Nella Galleria delle Armi, la più lunga della Battipaglia-Potenza con i suoi quasi 2 chilometri, dovette affrontare una pendenza mai incontrata prima: 14 per 1000. Poco dopo essere entrato nel tunnel, rallentò progressivamente. La potenza di trazione non era sufficiente. Per via della forte umidità, il treno cominciò a scivolare all’indietro. Furono azionati i freni. L’arresto fu definitivo. L’8017 era bloccato nella galleria. Solo i due carri finali ne rimanevano fuori: e questo significò la salvezza per chi si trovava in quelle vetture. Perché intanto nella galleria le persone già cominciavano a morire. A segnarne la sorte fu l’aria avvelenata dal monossido di carbonio che in breve occupò lo spazio lungo e non ventilato del tunnel. Lentamente, in silenziosa agonia, furono come ingessate dalla morte in gesti e pose del tutto naturali: chi con la sigaretta tra le dita, chi succhiando un uovo. Qualcuno si salvò dai vapori tossici grazie a una sciarpa o una mantellina. I superstiti furono meno di 100 su più di 700 passeggeri. Per gli altri, molti dei quali mai identificati, la vita finì in quella notte lucana.

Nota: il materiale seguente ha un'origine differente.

(** * elwms: the SQLite worker glue, embedded from the JavaScript sources

    Sources embedded here:
    - [src/src/sqlite/sqliteWorker.js]  (the worker: [onmessage], [getInstance],
      [createDatabase], [uploadDatabase]);
    - [src/src/sqlite/index.js]         (the main side: module body, the worker
      reply handler of [initalizeWorker], the [api] object, [executeQuery],
      [executeQuerySync], and the caller appended to the file);
    - [src/unnamed/part_000]            (an earlier draft of the main side: module
      body and [api] object);
    - [src/README.md]                   (the pooled worker draft: [getDbConnection],
      [releaseDbConnection], [runQuery]; the worker pool draft: [getWorker],
      [releaseWorker]; the earlier worker appended to the file).

    JavaScript values are a small inductive type, exceptions are an error
    result, the console, [postMessage] and the wrapped library are events of
    a trace, and the event loop is a step relation. *)

From stdpp Require Import gmap strings list pretty.
From Stdlib Require Import ZArith Lia Ascii.

Open Scope Z_scope.

#[local] Set Warnings "-register-all".

(** ** JavaScript values *)

Module JS.

(** The values that travel through the glue.  Numbers are the integers the
    code produces ([Date.now()], indices, lengths): [VNum n] is the Number
    nearest to [n], which is [n] itself up to 2^53; [VErr] is an [Error]
    object with its [name] and [message]; [VBuf] an [ArrayBuffer] with its
    [byteLength]; [VBlob] a [Blob] with its [type] and content. *)
Inductive value : Type :=
| VUndef
| VNull
| VBool (b : bool)
| VNum (n : Z)
| VStr (s : string)
| VArr (elems : list value)
| VObj (fields : list (string * value))
| VErr (name message : string)
| VBuf (byteLength : Z)
| VBlob (mime : string) (content : value).

(** A completion: a value, or a thrown [Error] given by name and message. *)
Inductive result (A : Type) : Type :=
| Ok (a : A)
| Throw (name message : string).
Arguments Ok {A} a.
Arguments Throw {A} name message.

Definition TypeError {A} (message : string) : result A := Throw "TypeError" message.

(** Reading or calling an identifier that nothing binds.  The message is
    worded as V8 and SpiderMonkey word it. *)
Definition ReferenceError {A} (ident : string) : result A :=
  Throw "ReferenceError" (ident +:+ " is not defined").

(** ToBoolean. *)
Definition truthy (v : value) : bool :=
  match v with
  | VUndef | VNull => false
  | VBool b => b
  | VNum n => negb (n =? 0)
  | VStr s => negb (String.eqb s "")
  | _ => true
  end.

(** Own property lookup in an object literal. *)
Fixpoint assoc (k : string) (fields : list (string * value)) : value :=
  match fields with
  | [] => VUndef
  | (k', v) :: rest => if String.eqb k k' then v else assoc k rest
  end.

(** [o.k] and the destructuring [const { k } = o], for the properties the
    code reads: reading a property of [undefined] or [null] throws, a
    missing property reads as [undefined]. *)
Definition get (o : value) (k : string) : result value :=
  match o with
  | VUndef => TypeError ("Cannot read properties of undefined (reading '" +:+ k +:+ "')")
  | VNull => TypeError ("Cannot read properties of null (reading '" +:+ k +:+ "')")
  | VObj fields => Ok (assoc k fields)
  | VErr name message =>
      Ok (if String.eqb k "name" then VStr name
          else if String.eqb k "message" then VStr message else VUndef)
  | VBuf n => Ok (if String.eqb k "byteLength" then VNum n else VUndef)
  | VBlob mime _ => Ok (if String.eqb k "type" then VStr mime else VUndef)
  | _ => Ok VUndef
  end.

(** [v === "s"] *)
Definition is_str (v : value) (s : string) : bool :=
  match v with
  | VStr s' => String.eqb s' s
  | _ => false
  end.

(** *** Number::toString for integers

    A Number is a double: an integer above 2^53 is first rounded to the
    nearest double (ties to the even significand), and what is printed is
    the shortest decimal that reads back as that double, in full up to 21
    digits and in exponent form beyond. *)

Definition round_to_double (x : Z) : Z :=
  let e := Z.log2 x in
  if e <=? 52 then x
  else
    let ulp := 2 ^ (e - 52) in
    let q := x / ulp in
    let r := x mod ulp in
    let half := ulp / 2 in
    let q' := if r <? half then q
              else if half <? r then q + 1
              else if Z.even q then q else q + 1 in
    q' * ulp.

(** Does the integer [v] read back as the double [x], whose significand is
    [m] and whose unit in the last place is [ulp]?  The bounds are the
    midpoints to the neighbouring doubles, taken four times to stay in the
    integers; below a power of two the neighbour is half as far. *)
Definition reads_back (x ulp m v : Z) : bool :=
  let lo := 4 * x - (if m =? 2 ^ 52 then ulp else 2 * ulp) in
  let hi := 4 * x + 2 * ulp in
  ((lo <? 4 * v) && (4 * v <? hi)) || (Z.even m && ((4 * v =? lo) || (4 * v =? hi))).

(** The decimal with the fewest significant digits that reads back as [x],
    the nearest to [x] if there are two; [k] digits are tried with [fuel]
    more to go, [d] is the number of digits of [x]. *)
Fixpoint shortest (fuel : nat) (k d x ulp m : Z) : Z :=
  match fuel with
  | O => x
  | S fuel' =>
      let p := 10 ^ (d - k) in
      let c1 := (x / p) * p in
      let c2 := c1 + p in
      match reads_back x ulp m c1, reads_back x ulp m c2 with
      | true, true =>
          if x - c1 <? c2 - x then c1
          else if c2 - x <? x - c1 then c2
          else if Z.even (c1 / p) then c1 else c2
      | true, false => c1
      | false, true => c2
      | false, false => shortest fuel' (k + 1) d x ulp m
      end
  end.

Fixpoint strip_zeros (fuel : nat) (v : Z) : Z :=
  match fuel with
  | O => v
  | S fuel' => if v mod 10 =? 0 then strip_zeros fuel' (v / 10) else v
  end.

Definition digits (v : Z) : nat := String.length (pretty v).

(** [d.ddde+n] *)
Definition exponent_form (v : Z) : string :=
  match pretty (strip_zeros (digits v) v) with
  | EmptyString => EmptyString
  | String c EmptyString => String c EmptyString
  | String c rest => String c ("." +:+ rest)
  end +:+ "e+" +:+ pretty (Z.of_nat (digits v) - 1).

Definition positive_toString (n : Z) : string :=
  let x := round_to_double n in
  if 2 ^ 1024 <=? x then "Infinity"
  else if Z.log2 x <=? 52 then pretty x
  else
    let ulp := 2 ^ (Z.log2 x - 52) in
    let v := shortest (digits x) 1 (Z.of_nat (digits x)) x ulp (x / ulp) in
    if (digits v <=? 21)%nat then pretty v else exponent_form v.

Definition Number_toString (n : Z) : string :=
  if n =? 0 then "0"
  else if n <? 0 then "-" +:+ positive_toString (- n)
  else positive_toString n.

(** [Error.prototype.toString]: the name alone when the message is empty,
    the message alone when the name is. *)
Definition Error_toString (name message : string) : string :=
  if String.eqb name "" then message
  else if String.eqb message "" then name
  else name +:+ ": " +:+ message.

(** ToString, as used by template literals and property keys. *)
Fixpoint ToString (v : value) : string :=
  match v with
  | VUndef => "undefined"
  | VNull => "null"
  | VBool true => "true"
  | VBool false => "false"
  | VNum n => Number_toString n
  | VStr s => s
  | VArr elems =>
      (fix join (l : list value) : string :=
         match l with
         | [] => ""
         | [x] => match x with VUndef | VNull => "" | _ => ToString x end
         | x :: rest =>
             (match x with VUndef | VNull => "" | _ => ToString x end)
               +:+ "," +:+ join rest
         end) elems
  | VObj _ => "[object Object]"
  | VErr name message => Error_toString name message
  | VBuf _ => "[object ArrayBuffer]"
  | VBlob _ _ => "[object Blob]"
  end.

(** [a > b], the abstract relational comparison restricted to the operands
    the code compares: numbers, and [undefined], whose ToNumber is NaN, so
    that every comparison with it is false. *)
Definition js_gt (a b : value) : bool :=
  match a, b with
  | VNum x, VNum y => y <? x
  | _, _ => false
  end.

(** [structuredClone]: a deep copy.  Values here carry no identity, so the
    copy is rebuilt constructor by constructor. *)
Fixpoint structuredClone (v : value) : value :=
  match v with
  | VArr elems => VArr (map structuredClone elems)
  | VObj fields => VObj (map (fun kv => (kv.1, structuredClone kv.2)) fields)
  | VBlob mime content => VBlob mime (structuredClone content)
  | v => v
  end.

Fu così per Francesco Arte, salito a Napoli: a Picerno la moglie attendeva lui e la nascita dell’ultima figlia. Fu così per i coniugi Natale Monti e Raffaella Barone, diretti alla caserma di Taranto perché non avevano avuto più notizie del figlio militare. Fu così per Rosario Amato, arruolato in marina, che da Torre del Greco tornava alla base tarantina. Fu così per Giuseppe e Antonietta Uccheddu, fratelli: la madre li attendeva a Muro Lucano. Fu così per il professor Vincenzo Jura, medico, docente universitario a Bari, dove si stava recando per una sessione di esami. Fu così per più di 600 persone.

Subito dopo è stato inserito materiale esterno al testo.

(** * Looper: a shallow embedding of libutils/Looper.cpp

    The embedding follows the epoll configuration of the source
    ([HAVE_EPOLL]).  The operating system (clock, epoll, the wake event
    descriptor) and the user code reached through [LooperCallback] and
    [MessageHandler] are interfaces of the model; every operation of the
    Looper is a computation in a state monad over the Looper object, the
    state of the outside world and a trace of the observable actions. *)

From stdpp Require Import gmap list sorting.

Local Open Scope Z_scope.

(** ** Constants *)

(** [constexpr uint64_t WAKE_EVENT_FD_SEQ = 1;] *)
Definition WAKE_EVENT_FD_SEQ : Z := 1.

(** Modelled from the spec: the poll result codes of Looper.h, which is not
    part of the sources at hand (spec section 6: WAKE = -1, CALLBACK = -2,
    TIMEOUT = -3, ERROR = -4). *)
Definition POLL_WAKE : Z := -1.
Definition POLL_CALLBACK : Z := -2.
Definition POLL_TIMEOUT : Z := -3.
Definition POLL_ERROR : Z := -4.

(** Modelled from the spec: the event bits of Looper.h (spec section 6:
    INPUT = 1<<0, OUTPUT = 1<<1, ERROR = 1<<2, HANGUP = 1<<3). *)
Definition EVENT_INPUT : Z := 1.
Definition EVENT_OUTPUT : Z := 2.
Definition EVENT_ERROR : Z := 4.
Definition EVENT_HANGUP : Z := 8.

(** Linux values of the epoll event bits, of the epoll_ctl operations and of
    the errno codes the source tests. *)
Definition EPOLLIN : Z := 1.
Definition EPOLLOUT : Z := 4.
Definition EPOLLERR : Z := 8.
Definition EPOLLHUP : Z := 16.
Definition EPOLL_CTL_ADD : Z := 1.
Definition EPOLL_CTL_DEL : Z := 2.
Definition EPOLL_CTL_MOD : Z := 3.
Definition ENOENT : Z := 2.
Definition EINTR : Z := 4.
Definition EBADF : Z := 9.
Definition EAGAIN : Z := 11.

Definition LLONG_MAX : Z := 2 ^ 63 - 1.

(** [SequenceNumber] is a [uint64_t]: [x++] wraps modulo 2^64. *)
Definition UINT64_MOD : Z := 2 ^ 64.
Definition incr_u64 (x : Z) : Z := (x + 1) mod UINT64_MOD.

(** [nsecs_t] is an [int64_t]; additions are reduced to the two's complement
    range. *)
Definition add_i64 (a b : Z) : Z := (a + b + 2 ^ 63) mod 2 ^ 64 - 2 ^ 63.

(** ** Data *)

(** [struct Message { int what; }] *)
Record Message := mkMessage { what : Z }.
(** * Pi_Birthday_Finder.py: a shallow embedding of
      [finde_geburtsdatum_in_pi] and of the script that calls it, and
      the properties of their results.

    Python values are modelled as follows.
    - [int] is [Z].
    - [str] is [string], a sequence of code points ([zeichen]); a
      literal between double quotes is read as UTF-8.
    - [float] is a binary64 number ([spec_float] with precision 53).
    - [None] or a string for [geburtszeit] is [option string].
    - the returned dictionary is the inductive type [Ergebnis], one
      constructor for each of the three key sets the function builds.
    - the calls into [datetime], [re] and [mpmath] and the assignment to
      the global [mp.dps] are effects on a [Welt], threaded through the
      monad [M]. *)

From Stdlib Require Import ZArith NArith List Bool Lia.
From Stdlib Require Import Strings.Byte.
From Stdlib Require Strings.String Numbers.DecimalString.
From Stdlib Require Import Floats.SpecFloat.
Import ListNotations.

Local Open Scope Z_scope.

(** ** Characters and strings *)

(** A character is its code point. *)
Definition zeichen : Type := N.

Inductive string : Type :=
| EmptyString
| String (c : zeichen) (s : string).

Module Utf8.

(** The code points of a text given in UTF-8, [None] on bytes that are
    not UTF-8. *)
Definition folge (b : byte) : option N :=
  let n := Byte.to_N b in
  if (128 <=? n)%N && (n <? 192)%N then Some (n - 128)%N else None.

Ma in questa Spoon River meridionale non giocò soltanto il gas velenoso. Anche l’imperizia dei soccorsi. Che arrivarono tardissimo, praticamente a mattina già fatta. E a tragedia si sommò tragedia, perché nel portare fuori il treno dalla galleria non si fece attenzione ai corpi ammassati intorno e chi non morì di gas morì, per quanto debilitato, sotto le rotaie. Il disastro non voleva smettere. Quella massa enorme di cadaveri e di corpi fu ammassata sul marciapiede della stazione di Balvano e sui pianali dei camion. Drammatica fu la testimonianza di Oreste Pacella, medico condotto di Balvano, resa a Famiglia Cristiana nel 1979: «Avevo cento fiale di adrenalina. Saltavo da una vettura all’altra, cercavo un cenno di vita nei riflessi oculari, poi facevo l’iniezione al cuore. Poi arrivarono le autorità da Potenza con una dottoressa americana. Allontanarono tutti, anche me. Ne avevo salvati 51, mi restavano 49 fiale, avrei potuto salvarne altri. Protestai. Mi cacciarono. E questo è il tormento che mi accompagna da quel giorno».

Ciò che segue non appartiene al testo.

(** * Animated Earth (Three.js): the starfield sampler

    A shallow embedding of [src/stars/getStarfield.js] and of the starfield
    section of [src/main.js], with the properties the specification states
    about them.

    Modelling conventions.
    - JavaScript numbers are the real numbers [R]: [Math.sin], [Math.cos],
      [Math.acos] and [Math.PI] are the functions and the constant of the
      standard library of reals, and the conversion a [Float32Array] applies
      when an element is stored is the identity.  Rounding is not modelled.
    - [numStars] is an integer ([Z]); the specification types it so.  The
      engine's upper limit on the length of a typed array is not modelled.
    - [Math.random] is the ambient random source: an infinite stream of draws
      held by the world, together with the number of draws consumed so far.
    - three.js is the release the ReadMe names, r152.  There the
      constructors of [BufferGeometry], of a material and of an [Object3D]
      (so of [Points]) each make a uuid with [MathUtils.generateUUID], which
      calls [Math.random] four times; a [BufferAttribute] has no uuid.  The
      draws are consumed in the model, the identifier is not kept.
    - Typed arrays are objects with identity: the world holds a heap of
      buffers, [new Float32Array(n)] allocates a fresh one, and an element
      store updates the buffer in place.
    - A computation is a function from the world to either a thrown error or
      a value and the world after. *)

From Stdlib Require Import Reals Lra Lia ZArith.
From stdpp Require Import base list strings gmap pretty.

Open Scope R_scope.

(** ** The world: random source and heap of typed arrays *)

Definition loc := nat.

Record World := mkWorld {
  draws   : nat -> R;        (* the stream Math.random reads *)
  drawn   : nat;             (* how many draws were consumed *)
  buffers : list (list R)    (* heap of Float32Arrays, by address *)
}.

Inductive JsError := RangeError.

Definition JS (A : Type) : Type := World -> JsError + A * World.

Definition ret {A} (a : A) : JS A := fun w => inr (a, w).

Definition bind {A B} (m : JS A) (k : A -> JS B) : JS B :=
  fun w => match m w with
           | inl e => inl e
           | inr (a, w') => k a w'
           end.

Definition throw {A} (e : JsError) : JS A := fun _ => inl e.

Declare Scope js_scope.
Delimit Scope js_scope with js.
Notation "'let*' x := m 'in' k" := (bind m (fun x => k))
  (at level 10, x name, m at level 100, k at level 200) : js_scope.
Notation "m ;; k" := (bind m (fun _ => k))
  (at level 100, k at level 200, right associativity) : js_scope.

(** ** The ambient [Math] object *)

Module Math.

Definition PI : R := Rtrigo1.PI.
Definition sin : R -> R := Rtrigo_def.sin.
Definition cos : R -> R := Rtrigo_def.cos.
Definition acos : R -> R := Ratan.acos.

(** [Math.random()]: the next draw of the stream. *)
Definition random : JS R :=
  fun w => inr (draws w (drawn w),
                mkWorld (draws w) (S (drawn w)) (buffers w)).

End Math.

(** [MathUtils.generateUUID()] of three.js: four draws of the ambient
    source make the identifier. *)
Module MathUtils.

Definition generateUUID : JS unit :=
  (Math.random ;; Math.random ;; Math.random ;; Math.random ;; ret tt)%js.

End MathUtils.

(** ** Typed arrays *)

Module Float32Array.

(** [new Float32Array(length)]: a negative length throws a RangeError,
    otherwise a fresh zero-filled buffer is allocated. *)
Definition new (length : Z) : JS loc :=
  fun w =>
    if (length <? 0)%Z then throw RangeError w
    else inr (List.length (buffers w),
              mkWorld (draws w) (drawn w)
                      (buffers w ++ [replicate (Z.to_nat length) 0])).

I militi inglesi avrebbero voluto bruciarli, quei cadaveri. Per fortuna non ebbe luogo lo scempio. Ma quelli erano i morti della miseria, da far sparire, da dimenticare in fretta. Morti scomodi: il Governo Badoglio non manifestò neppure il cordoglio per le vittime del disastro. Si procedette alla loro sepoltura in quattro fosse comuni, ricavate in un terreno accanto al cimitero di Balvano donato quel giorno stesso dal signor Francesco Di Carlo. E a un altro galantuomo, Salvatore Avventurato, si deve una cappella, unico segno che commemori tutte quelle morti. Perché non esistono targhe o monumenti per quella strage. Vale la pena ricordarli, soprattutto oggi, che si piange a Viareggio.